Year

2014

Degree Name

International Bachelor of Science

ANZSRC / FoR Code

0406 PHYSICAL GEOGRAPHY AND ENVIRONMENTAL GEOSCIENCE

Department

School of Earth & Environmental Science

Advisor(s)

Tim Cohen

Abstract

In April 2002, 24 Engineered Log Jams (ELJs) were built within a 2 km treatment reach of what was a degraded ephemeral sand-bed stream at Stockyard Creek, Wollombi, NSW. Coupled with ~ 20 years of ongoing native revegetation this project aimed to increase the geomorphic diversity and ecological characteristics of the ephemeral stream. Commencing in 2002, the experiment was set up as a standard BACI design, with a control reach situated in the upstream limit of the study site. This thesis aims to assess the geomorphic response to the re-introduction of wood by comparing treatment and control reaches. Since construction, the ELJs have experienced a 5 year period of low or no flow conditions, as well as two major bed mobilising flood events which occurred in June 2007 and February 2013. Four detailed topographic surveys of the study reach were completed during the 12 year study period and have been used to construct Digital Elevation Models (DEMs) of the in-channel bed topography.

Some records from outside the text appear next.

(* ===== verification/Logging.v ===== *)
(** * [Logger] (base/logging.h, base/logging.cc), [CurrentThread]
    (base/current_thread.h, base/current_thread.cc) and the names of log files
    (base/log_file.cc)

    A log statement builds a line in the stream of a temporary [Logger], whose
    destructor hands it to the output function.  The text of the date and of the
    thread identifier are cached per thread.  A process is the global variables,
    the thread-local variables of each thread and what the output function got;
    the clock, [gettid] and [errno] answer with the event of a log statement. *)

From stdpp Require Import base tactics list numbers strings gmap.
From Stdlib Require Import ZArith Lia Ascii.
From S2P Require Import Prelude.
From S2P Require Import CString.
From S2P Require Import Calendar.
From S2P Require Import TimeZone.
From S2P Require Import LogStream.

(** ** Thread-local variables *)
Record thread_locals := MkTls {
  t_cached_tid : Z;
  t_tid_string : bytes;
  t_tid_string_length : Z;
  t_thread_name : option bytes;
  t_time : bytes;
  t_last_second : Z;
}.
(** Zero-initialised. *)
Definition tls_new : thread_locals := MkTls 0 [] 0 None [] 0.

(** ** [CurrentThread] *)

(** ["%5d "] in a buffer of 32. *)
Definition tid_text (tid : Z) : bytes := pad " "%char 5 (fmt_d tid) ++ str " ".

Definition CacheTid (gettid : Z) (t : thread_locals) : thread_locals :=
  if t_cached_tid t =? 0 then
    MkTls gettid (ztake 31 (tid_text gettid)) (wrapS 8 (zlen (tid_text gettid))) (t_thread_name t) (t_time t) (t_last_second t)
  else t.
Definition tid (gettid : Z) (t : thread_locals) : Z * thread_locals :=
  let t := if t_cached_tid t =? 0 then CacheTid gettid t else t in
  (t_cached_tid t, t).
Definition IsMainThread (gettid getpid : Z) (t : thread_locals) : bool * thread_locals :=
  let '(i, t) := tid gettid t in (i =? getpid, t).

(** [ThreadNameInitializer] and [AfterFork]. *)
Definition set_name (name : bytes) (t : thread_locals) : thread_locals :=
  MkTls (t_cached_tid t) (t_tid_string t) (t_tid_string_length t) (Some name) (t_time t) (t_last_second t).
Definition ThreadNameInitializer (gettid : Z) (t : thread_locals) : thread_locals :=
  (tid gettid (set_name (str "main") t)).2.
Definition AfterFork (gettid : Z) (t : thread_locals) : thread_locals :=
  (tid gettid (set_name (str "main")
     (MkTls 0 (t_tid_string t) (t_tid_string_length t) (t_thread_name t) (t_time t) (t_last_second t)))).2.

(** [SleepForUsec]: the [timespec] given to [nanosleep]. *)
Definition SleepForUsec (usec : Z) : Z * Z := (Z.quot usec 1000000, Z.rem usec 1000000 * 1000).

(** ** Levels and source files *)
Inductive LogLevel := kTrace | kDebug | kInfo | kWarn | kError | kFatal | kNumLogLevels.
Definition level_val (l : LogLevel) : Z :=
  match l with kTrace => 0 | kDebug => 1 | kInfo => 2 | kWarn => 3 | kError => 4 | kFatal => 5 | kNumLogLevels => 6 end.

#[global] Instance LogLevel_eq_dec : EqDecision LogLevel.
Proof. solve_decision. Defined.

Definition LogLevelName : list bytes :=
  [str "kTrace "; str "kDebug "; str "kInfo  "; str "kWarn  "; str "kError "; str "kFatal "].

(** [getenv] of the two variables. *)
Definition InitLogLevel (log_trace log_debug : option bytes) : LogLevel :=
  match log_trace, log_debug with
  | Some _, _ => kTrace
  | None, Some _ => kDebug
  | None, None => kInfo
  end.

(** [strrchr]: the offset of the last [c] before the terminating null. *)
Definition last_index (c : ascii) (s : bytes) : option Z :=
  let r := reverse s in
  if std_find c r <? zlen r then Some (zlen s - 1 - std_find c r) else None.
Definition strrchr (s : bytes) (c : ascii) : option Z := last_index c (Slice.of_cstring s).

(** [data_], the bytes it points to, and [size_]. *)
Record SourceFile := MkSourceFile { sf_data : bytes; sf_size : Z }.
(** From an array of [N] characters, the last of them the null. *)
Definition SourceFile_array (arr : bytes) : SourceFile :=
  match strrchr arr "/"%char with
  | Some slash => MkSourceFile (zdrop (slash + 1) arr) (zlen arr - (slash + 1))
  | None => MkSourceFile arr (zlen arr)
  end.
(** From a pointer. *)
Definition SourceFile_pointer (filename : bytes) : SourceFile :=
  let data := match strrchr filename "/"%char with Some slash => zdrop (slash + 1) filename | None => filename end in
  MkSourceFile data (zlen (Slice.of_cstring data)).

(** ** The stream operators of logging.cc *)

(** [T(str, len)] and its operator. *)
Definition put_T (s : bytes) (len : Z) (b : FixedBuffer) : outcome FixedBuffer :=
  cassert "strlen(str) == len_" (zlen (Slice.of_cstring s) =? wrapU 32 len);;
  Ok (Append (ztake (wrapU 32 len) s) b).
Definition put_SourceFile (v : SourceFile) (b : FixedBuffer) : FixedBuffer := Append (ztake (sf_size v) (sf_data v)) b.

(** [Fmt]: a number formatted by [snprintf] in 32 bytes; [text] is the whole text. *)
Definition Fmt (text : bytes) : outcome bytes :=
  cassert "static_cast<size_t>(length_) < sizeof buf_" (zlen text <? 32);;
  Ok text.

(** ** [Logger::Impl] *)
Record Impl := MkImpl {
  time_ : Z;
  stream_ : FixedBuffer;
  level_ : LogLevel;
  line_ : Z;
  basename_ : SourceFile;
}.
Definition with_stream (b : FixedBuffer) (i : Impl) : Impl := MkImpl (time_ i) b (level_ i) (line_ i) (basename_ i).

(** The broken-down time, and ["%4d%02d%02d %02d:%02d:%02d"]. *)
Definition civil_time (g_log_time_zone : option Rep) (seconds : Z) : outcome tm :=
  if TimeZone_IsValid g_log_time_zone then ToLocalTime g_log_time_zone seconds else ToUtcTime seconds true.
Definition date_text (t : tm) : bytes :=
  fmt_4d (tm_year t + 1900) ++ fmt_02d (tm_mon t + 1) ++ fmt_02d (tm_mday t) ++ str " " ++
  fmt_02d (tm_hour t) ++ str ":" ++ fmt_02d (tm_min t) ++ str ":" ++ fmt_02d (tm_sec t).

Definition FormatTime (g_log_time_zone : option Rep) (t : thread_locals) (i : Impl) : outcome (thread_locals * Impl) :=
  let seconds := Z.quot (time_ i) 1000000 in
  let microseconds := wrapS 32 (Z.rem (time_ i) 1000000) in
  t ← (if negb (seconds =? t_last_second t) then
         tm_time ← civil_time g_log_time_zone seconds;
         cassert "len == 17" (zlen (date_text tm_time) =? 17);;
         Ok (MkTls (t_cached_tid t) (t_tid_string t) (t_tid_string_length t) (t_thread_name t)
               (ztake 63 (date_text tm_time)) seconds)
       else Ok t);
  if TimeZone_IsValid g_log_time_zone then
    us ← Fmt (str "." ++ fmt_06d microseconds ++ str " ");
    cassert "us.length() == 8" (zlen us =? 8);;
    b ← put_T (t_time t) 17 (stream_ i); b ← put_T us 8 b;
    Ok (t, with_stream b i)
  else
    us ← Fmt (str "." ++ fmt_06d microseconds ++ str "Z ");
    cassert "us.length() == 9" (zlen us =? 9);;
    b ← put_T (t_time t) 17 (stream_ i); b ← put_T us 9 b;
    Ok (t, with_stream b i).

Section errors.
(** [strerror_r], from the C library. *)
Context (strerror : Z → bytes).

(** The constructor, at the time [now] of a thread whose [gettid] is given. *)
Definition Impl_new (g_log_time_zone : option Rep) (gettid now : Z) (level : LogLevel) (old_errno : Z)
    (file : SourceFile) (line : Z) (t : thread_locals) : outcome (thread_locals * Impl) :=
  '(t, i) ← FormatTime g_log_time_zone t (MkImpl now (fb_new kSmallBuffer) level line file);
  let t := (tid gettid t).2 in
  b ← put_T (t_tid_string t) (t_tid_string_length t) (stream_ i);
  name ← match LogLevelName !! Z.to_nat (level_val level) with
         | Some name => Ok name | None => Fail (UndefinedBehaviour "LogLevelName[level]") end;
  b ← put_T name 7 b;
  b ← (if negb (old_errno =? 0) then
         b ← put_int old_errno (put_cstring (Some (str " (errno=")) (put_cstring (Some (strerror old_errno)) b));
         Ok (put_cstring (Some (str ") ")) b)
       else Ok b);
  Ok (t, with_stream b i).

Definition Finish (i : Impl) : outcome Impl :=
  b ← put_int (line_ i) (put_char ":"%char (put_SourceFile (basename_ i) (put_cstring (Some (str " - ")) (stream_ i))));
  Ok (with_stream (put_char LF b) i).

(** ** A log statement *)

(** The four constructors of [Logger]. *)
Inductive ctor :=
| Logger_line                                   (* (file, line) *)
| Logger_level_func (level : LogLevel) (func : bytes)
| Logger_level (level : LogLevel)
| Logger_sys (to_abort : bool).

Definition Logger_new (zone : option Rep) (gettid now errno : Z) (c : ctor) (file : SourceFile) (line : Z)
    (t : thread_locals) : outcome (thread_locals * Impl) :=
  match c with
  | Logger_line => Impl_new zone gettid now kInfo 0 file line t
  | Logger_level_func level func =>
      '(t, i) ← Impl_new zone gettid now level 0 file line t;
      Ok (t, with_stream (put_char " "%char (put_cstring (Some func) (stream_ i))) i)
  | Logger_level level => Impl_new zone gettid now level 0 file line t
  | Logger_sys to_abort => Impl_new zone gettid now (if to_abort then kFatal else kError) errno file line t
  end.

(** What a statement puts into the stream. *)
Inductive item :=
| PutBool (v : bool)
| PutChar (c : ascii)
| PutCString (s : option bytes)
| PutString (s : bytes)
| PutInt (v : Z).
Definition put (x : item) (b : FixedBuffer) : outcome FixedBuffer :=
  match x with
  | PutBool v => Ok (put_bool v b)
  | PutChar c => Ok (put_char c b)
  | PutCString s => Ok (put_cstring s b)
  | PutString s => Ok (put_string s b)
  | PutInt v => put_int v b
  end.
Fixpoint put_all (l : list item) (b : FixedBuffer) : outcome FixedBuffer :=
  match l with [] => Ok b | x :: l => b ← put x b; put_all l b end.

(** The process: [out] is what [g_output_func] got, [flushed] how many of its
    calls came before the last call of [g_flush_func]. *)
Record process := MkProcess {
  g_log_level : LogLevel;
  g_log_time_zone : option Rep;
  out : list bytes;
  flushed : nat;
  aborted : bool;
  locals : gmap nat thread_locals;
}.
Definition process_new (level : LogLevel) : process := MkProcess level None [] 0 false ∅.
Definition locals_of (th : nat) (p : process) : thread_locals := default tls_new (locals p !! th).
Definition with_locals (th : nat) (t : thread_locals) (p : process) : process :=
  MkProcess (g_log_level p) (g_log_time_zone p) (out p) (flushed p) (aborted p) (<[th := t]> (locals p)).

Definition SetLogLevel (level : LogLevel) (p : process) : process :=
  MkProcess level (g_log_time_zone p) (out p) (flushed p) (aborted p) (locals p).
Definition SetTimeZone (tz : option Rep) (p : process) : process :=
  MkProcess (g_log_level p) tz (out p) (flushed p) (aborted p) (locals p).

(** The destructor. *)
Definition Logger_destroy (i : Impl) (p : process) : outcome process :=
  i ← Finish i;
  let out := out p ++ [fb_data (stream_ i)] in
  Ok (if bool_decide (level_ i = kFatal)
      then MkProcess (g_log_level p) (g_log_time_zone p) out (length out) true (locals p)
      else MkProcess (g_log_level p) (g_log_time_zone p) out (flushed p) (aborted p) (locals p)).

Inductive log_macro := LOG_TRACE | LOG_DEBUG | LOG_INFO | LOG_WARN | LOG_ERROR | LOG_FATAL | LOG_SYSERR | LOG_SYSFATAL.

Differencing between successive DEMs and the development of longitudinal profiles for the study reach indicate the ELJs have been successful in promoting the colonisation of riparian vegetation, as well as increasing the geomorphic diversity of the bed topography. Significantly, the magnitude of change was much greater in the treatment reaches, with one of the treatment reaches (treatment A) having a depth range 1.5 times greater than that of the control, with a maximum scour depth of ~ 2.5 m. The most pronounced response to ELJ introduction was the development of persistent pools, with 46-50% of new pool volume estimated to have occurred in direct association with the ELJs. Patterns of scour and bar development were observed to vary in association with ELJ design, with the ELJs within the treatment A reach facilitating significant bar development (13.5%) with a net gain of (48.90 m³/1000m² of bed) compared to the preconstruction survey. Despite the influence of the ELJs, the control reach also experienced a significant level of change due to the presence of outcropping bedrock, native re-vegetation and the natural recruitment of woody debris. Both control and treatment reaches are excellent examples of riparian rehabilitation using native species. This thesis provides an assessment of the geomorphic response to the use of ELJs in an Australian sand-bed stream.